3) Allowing C-MEC to take money out of people's bank accounts if they
fail to co-operate
Possibly a sensible measure. Although given the governments track
record of tax credits et al, I can't see it working effectively.
Especially when they get the wrong people.
4) Using latest available tax-year information and fixing the award
for a year
Again possibly sensible. But see (3).
5) Using gross weekly income, rather than net - to limit opportunities
for manipulating income levels
Again possibly sensible. But see (3).
6) Charging absent parents for the costs of tracking them down
Again possibly sensible. But see (3). Although this will sound less
impressive when you offset it against the payouts and legal fees they
will incur from people who are wrongly identified.
7) Information sharing with credit reference agencies - potentially
affecting future loan or mortgage applications
Hard to see how this will fly in light of the DP issues.
8) Naming and shaming absent parents who refuse to pay maintenance
I'll be curious to know how this can be suggested, when people who
have absconded from control orders (suspected terrorists !) weren't
able to be named in case it infringed their rights.
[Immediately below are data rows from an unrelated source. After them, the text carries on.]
(* ===== verification/World.v ===== *)
(** * A contract inside the world of another

    When a contract of this repository calls another one, the callee is not a
    parameter: the caller's host is a world that holds the callee's stores, and a
    call of the client runs the callee's own operations on them.  [joint_host]
    makes such a world from a base host, [call_into] is the cross-contract call,
    and a call whose callee fails leaves the world as it was. *)
From S2P Require Import Prelude Soroban.

(** A base host, and the stores of the one deployed instance of contract [C]. *)
Record World (C : Contract) (B : Type) := mkWorld {
  w_base : B;
  w_inst : store (H := C);
  w_pers : store (H := C);
  w_events : list (cevent (Contract := C));
}.
Arguments mkWorld {C B}.
Arguments w_base {C B}.
Arguments w_inst {C B}.
Arguments w_pers {C B}.
Arguments w_events {C B}.

Definition on_base {C B} (f : B -> option B) (w : World C B) : option (World C B) :=
  let? b := f (w_base w) in Some (mkWorld b (w_inst w) (w_pers w) (w_events w)).

(** The world as a host of the calling contract. *)
Definition joint_host (C : Contract) (base : Host) : Host := {|
  host := World C (@host base);
  host_require_auth a := on_base (@host_require_auth base a);
  token_balance t a w := @token_balance base t a (w_base w);
  token_decimals t w := @token_decimals base t (w_base w);
  token_transfer self t f to amt := on_base (@token_transfer base self t f to amt);
  token_transfer_from self t sp f to amt := on_base (@token_transfer_from base self t sp f to amt);
|}.

(** Inside a call the calling contract's own address needs no signature. *)
Definition invoker_host (invoker : Address) (base : Host) : Host := {|
  host := @host base;
  host_require_auth a h := if decide (a = invoker) then Some h else @host_require_auth base a h;
  token_balance := @token_balance base;
  token_decimals := @token_decimals base;
  token_transfer := @token_transfer base;
  token_transfer_from := @token_transfer_from base;
|}.

Section world.
Context {C : Contract}.

(** The callee's state in the world, and back; [H] is the host the callee runs on. *)
Definition state_in (H : Host) (w : World C (@host H)) : State (C := C) (H := H) :=
  mkState (H := H) (w_inst w) (w_pers w) (w_base w) (w_events w).

Definition world_of (H : Host) (s : State (C := C) (H := H)) : World C (@host H) :=
  mkWorld (host_state s) (instance_store s) (persistent_store s) (events s).

(** A cross-contract call: [None] when the callee fails. *)
Definition call_into (H : Host) {A} (m : M (C := C) (H := H) A) (c : Ctx) (w : World C (@host H))
  : option (A * World C (@host H)) :=
  match m c (state_in H w) with Ok a s' => Some (a, world_of H s') | Fail _ => None end.

Lemma call_into_ok (H : Host) {A} (m : M A) c w a w' :
  call_into H m c w = Some (a, w') -> exists s', m c (state_in H w) = Ok a s' /\ w' = world_of H s'.
Proof. unfold call_into. destruct (m c (state_in H w)) as [x s'|]; [|done]. intros [= <- <-]. by exists s'. Qed.

Lemma on_base_keeps {B} (f : B -> option B) (w w' : World C B) :
  on_base f w = Some w' -> w_inst w' = w_inst w /\ w_pers w' = w_pers w /\ f (w_base w) = Some (w_base w').
Proof. unfold on_base. destruct (f (w_base w)); [|done]. by intros [= <-]. Qed.

Lemma state_in_world_of (H : Host) s : state_in H (world_of H s) = s.
Proof. by destruct s. Qed.
End world.
(* ===== verification/Auction.v ===== *)
(** * The liquidation auction contract ([gateway-contract/contracts/auction_contract])

    English and Dutch auctions: every entrypoint of [lib.rs], as one call type. *)
From S2P Require Import Prelude Soroban CreditTypes AuctionCurves AuctionStorage.
Import AStore.

Module Auction.
Section entrypoints.
Context `{H : Host}.

(** Parameter checks of [init_auction]; [true] when they pass. *)
Definition init_params_ok (mode : AuctionMode) (start_time end_time min_bid min_increment_bps : Z)
    (dutch_start_price dutch_floor_price : option Z) (decay : DutchAuctionDecay)
    (dutch_step_count : option Z) : bool :=
  (start_time <? end_time) && (min_increment_bps <=? 10000) &&
  match mode with
  | English =>
      match dutch_start_price, dutch_floor_price, dutch_step_count with
      | None, None, None => true | _, _, _ => false end
  | Dutch =>
      match dutch_start_price, dutch_floor_price with
      | Some start, Some floor =>
          (floor <=? start) && (min_bid <=? start) &&
          match decay with
          | Stepped => match dutch_step_count with Some n => negb (n =? 0) | None => false end
          | _ => true
          end
      | _, _ => false
      end
  end.

Definition require_factory_auth : AM Address :=
  let* f := get_factory_contract in
  let* factory := or_panic f NoFactoryContract in
  require_auth factory ;;
  ret factory.

Definition init_auction (auction_id : Symbol) (mode : AuctionMode)
    (start_time end_time min_bid min_increment_bps : Z)
    (dutch_start_price dutch_floor_price : option Z) (dutch_decay : option DutchAuctionDecay)
    (dutch_step_count : option Z) : AM unit :=
  bump_instance_ttl ;;
  require_factory_auth ;;
  let decay := unwrap_or dutch_decay NoDecay in
  panic_if (negb (init_params_ok mode start_time end_time min_bid min_increment_bps
                    dutch_start_price dutch_floor_price decay dutch_step_count)) InvalidState ;;
  let config := mkAuctionConfig mode (repeat 0 32) start_time end_time min_bid min_increment_bps
                  dutch_start_price dutch_floor_price decay dutch_step_count in
  apset (AkAuction auction_id) (mkAuction config Open None 0) ;;
  bump_auction_state_ttl auction_id.

Definition set_factory_contract (factory : Address) : AM unit :=
  bump_instance_ttl ;;
  let* current := get_factory_contract in
  match current with
  | Some current_factory => require_auth current_factory
  | None => require_auth factory
  end ;;
  AStore.set_factory_contract factory.

Definition get_auction (auction_id : Symbol) : AM AuctionState :=
  let* o := apget (AkAuction auction_id) in
  let* state := or_panic o NotFound in
  bump_auction_state_ttl auction_id ;;
  ret state.

(** Tokens into the contract, and the refund of the outbid bidder, under the guard. *)
Definition escrow_bid (bidder : Address) (amount : Z) (previous : option (Address * Z)) : AM unit :=
  let* token_addr := aiget AkBidToken in
  match token_addr with
  | Some tkn =>
      set_reentrancy_guard ;;
      let* contract_address := current_contract_address in
      transfer tkn bidder contract_address amount ;;
      match previous with
      | Some (prev_bidder, previous_bid_amount) =>
          publish_bid_refunded_event prev_bidder previous_bid_amount ;;
          transfer tkn contract_address prev_bidder previous_bid_amount
      | None => ret tt
      end ;;
      clear_reentrancy_guard
  | None => ret tt
  end.

(** The least amount an English auction accepts. *)
Definition english_threshold (state : AuctionState) : option Z :=
  let config := as_config state in
  if 0 <? as_highest_bid state then
    let? next := min_next_bid (as_highest_bid state) (ac_min_increment_bps config) in
    Some (Z.max next (ac_min_bid config))
  else min_next_bid (ac_min_bid config) (ac_min_increment_bps config).

Definition bid_english (state : AuctionState) (bidder : Address) (amount : Z) : AM AuctionState :=
  let* threshold := or_panic (english_threshold state) BidTooLow in
  panic_if (amount <? threshold) BidTooLow ;;
  escrow_bid bidder amount
    (match as_highest_bidder state with Some p => Some (p, as_highest_bid state) | None => None end) ;;
  ret (mkAuction (as_config state) (as_status state) (Some bidder) amount).

(** The price a Dutch auction asks at [now]. *)
Definition dutch_price_at (config : AuctionConfig) (now : Z) : option Z :=
  let elapsed_time := sat_u64 (now - ac_start_time config) in
  let duration := unwrap_or (checked_u64 (ac_end_time config - ac_start_time config)) 1 in
  compute_dutch_price (unwrap_or (ac_dutch_start_price config) (ac_min_bid config))
    (unwrap_or (ac_dutch_floor_price config) (ac_min_bid config))
    elapsed_time duration (ac_dutch_decay config) (ac_dutch_step_count config).

Definition bid_dutch (auction_id : Symbol) (state : AuctionState) (bidder : Address) (amount : Z)
  : AM AuctionState :=
  let* current_time := timestamp in
  let* current_price := unwrap (dutch_price_at (as_config state) current_time) "compute_dutch_price" in
  panic_if (amount <? current_price) BidTooLow ;;
  panic_if (amount <? ac_min_bid (as_config state)) BidTooLow ;;
  escrow_bid bidder amount None ;;
  let state := mkAuction (as_config state) Closed_ (Some bidder) amount in
  publish_auction_closed_event auction_id (as_highest_bidder state) (as_highest_bid state) ;;
  ret state.

(** The checks between the replay barrier and the mode. *)
Definition bid_checks (auction_id : Symbol) (amount : Z) : AM AuctionState :=
  panic_if (amount <=? 0) BidTooLow ;;
  let* state := get_auction auction_id in
  panic_if (negb (bool_decide (as_status state = Open))) AuctionNotOpen ;;
  let* now := timestamp in
  panic_if (ac_end_time (as_config state) <=? now) AuctionNotOpen ;;
  let* grace_window := get_liquidation_grace_window in
  panic_if ((0 <? grace_window) &&
            (now <? sat_u64 (ac_start_time (as_config state) + grace_window))) GracePeriodActive ;;
  ret state.

Definition place_bid (auction_id : Symbol) (bidder : Address) (amount : Z) : AM unit :=
  bump_instance_ttl ;;
  require_bidder_auth bidder ;;
  let bid_identity := AkBidAccepted auction_id bidder amount in
  let* replay := aphas bid_identity in
  if replay then apextend bid_identity else
  let* state := bid_checks auction_id amount in
  let* state := match ac_mode (as_config state) with
                | English => bid_english state bidder amount
                | Dutch => bid_dutch auction_id state bidder amount
                end in
  apset (AkAuction auction_id) state ;;
  bump_auction_state_ttl auction_id ;;
  apset bid_identity true ;;
  apextend bid_identity.

Definition close_auction (auction_id : Symbol) : AM unit :=
  let* f := get_factory_contract in
  let* factory := or_panic f NoFactoryContract in
  let* state := get_auction auction_id in
  match as_status state with
  | Claimed_ => panic_with_error (C := AuctionContract) AlreadyClaimed
  | Closed_ => panic_with_error (C := AuctionContract) AuctionNotOpen
  | Open => ret tt
  end ;;
  let* now := timestamp in
  let past_deadline := ac_end_time (as_config state) <=? now in
  (if past_deadline then ret tt else require_auth factory) ;;
  apset (AkAuction auction_id)
    (mkAuction (as_config state) Closed_ (as_highest_bidder state) (as_highest_bid state)) ;;
  bump_auction_state_ttl auction_id ;;
  publish_auction_closed_event auction_id (as_highest_bidder state) (as_highest_bid state).

(** Pay [amount] of the bid token out of the contract, under the guard. *)
Definition pay_out (tkn to : Address) (amount : Z) : AM unit :=
  set_reentrancy_guard ;;
  let* contract_address := current_contract_address in
  transfer tkn contract_address to amount ;;
  clear_reentrancy_guard.

Definition settle_default_liquidation (auction_id : Symbol) (credit_contract borrower : Address) : AM Z :=
  bump_instance_ttl ;;
  let* factory := require_factory_auth in
  panic_if (negb (bool_decide (credit_contract = factory))) AUnauthorized ;;
  let* state := get_auction auction_id in
  panic_if (negb (bool_decide (as_status state = Closed_))) NotClosed ;;
  let settlement_key := AkLiquidationSettled auction_id in
  bump_settlement_marker_ttl settlement_key ;;
  let* already_settled := apget settlement_key in
  panic_if (unwrap_or already_settled false) AlreadySettled ;;
  apset settlement_key true ;;
  bump_settlement_marker_ttl settlement_key ;;
  let winner := unwrap_or (as_highest_bidder state) borrower in
  publish_default_liquidation_settlement_event auction_id credit_contract borrower winner
    (as_highest_bid state) ;;
  let* token_addr := aiget AkBidToken in
  match token_addr with
  | Some tkn =>
      if 0 <? as_highest_bid state then pay_out tkn credit_contract (as_highest_bid state) else ret tt
  | None => ret tt
  end ;;
  ret (as_highest_bid state).

Definition claim_auction (auction_id : Symbol) : AM unit :=
  bump_instance_ttl ;;
  let* state := get_auction auction_id in
  panic_if (negb (bool_decide (as_status state = Closed_))) AuctionNotClosed ;;
  let* already_settled := apget (AkLiquidationSettled auction_id) in
  panic_if (unwrap_or already_settled false) AlreadySettled ;;
  let* winner := or_panic (as_highest_bidder state) NoWinner in
  require_winner_auth winner ;;
  panic_if (bool_decide (as_status state = Claimed_)) AlreadyClaimed ;;
  let* token_addr := aiget AkBidToken in
  let* token_addr := or_panic token_addr InvalidState in
  apset (AkAuction auction_id)
    (mkAuction (as_config state) Claimed_ (as_highest_bidder state) (as_highest_bid state)) ;;
  bump_auction_state_ttl auction_id ;;
  pay_out token_addr winner (as_highest_bid state).

Definition set_liquidation_grace_window (seconds : Z) : AM unit :=
  bump_instance_ttl ;;
  require_factory_auth ;;
  AStore.set_liquidation_grace_window seconds.

(** The view. *)
Definition get_liquidation_grace_window : AM Z :=
  bump_instance_ttl ;; AStore.get_liquidation_grace_window.
End entrypoints.
End Auction.

(** ** Calls *)
Inductive ACall :=
| AInit (auction_id : Symbol) (mode : AuctionMode) (start_time end_time min_bid min_increment_bps : Z)
    (dutch_start_price dutch_floor_price : option Z) (dutch_decay : option DutchAuctionDecay)
    (dutch_step_count : option Z)
| ASetFactory (factory : Address)
| ABid (auction_id : Symbol) (bidder : Address) (amount : Z)
| AClose (auction_id : Symbol)
| ASettle (auction_id : Symbol) (credit_contract borrower : Address)
| AClaim (auction_id : Symbol)
| ASetGrace (seconds : Z).

Definition run_auction `{Host} (call : ACall) : AM Z :=
  match call with
  | AInit i m st en mb inc sp fp d n => Auction.init_auction i m st en mb inc sp fp d n ;; ret 0
  | ASetFactory f => Auction.set_factory_contract f ;; ret 0
  | ABid i b a => Auction.place_bid i b a ;; ret 0
  | AClose i => Auction.close_auction i ;; ret 0
  | ASettle i c b => Auction.settle_default_liquidation i c b
  | AClaim i => Auction.claim_auction i ;; ret 0
  | ASetGrace s => Auction.set_liquidation_grace_window s ;; ret 0
  end.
So there we have it. What I spent 10[1] minutes this morning thinking
about. I now place this post in the wonderful internet memory bank
that is Google, and defy a government spokesperson to try an tell us
that "there were unforeseen complications" when one by one these
"proposals" evaporate like election manifesto promises.
[1] Actually it was 30seconds thinking, and 9 1/2 minutes typing.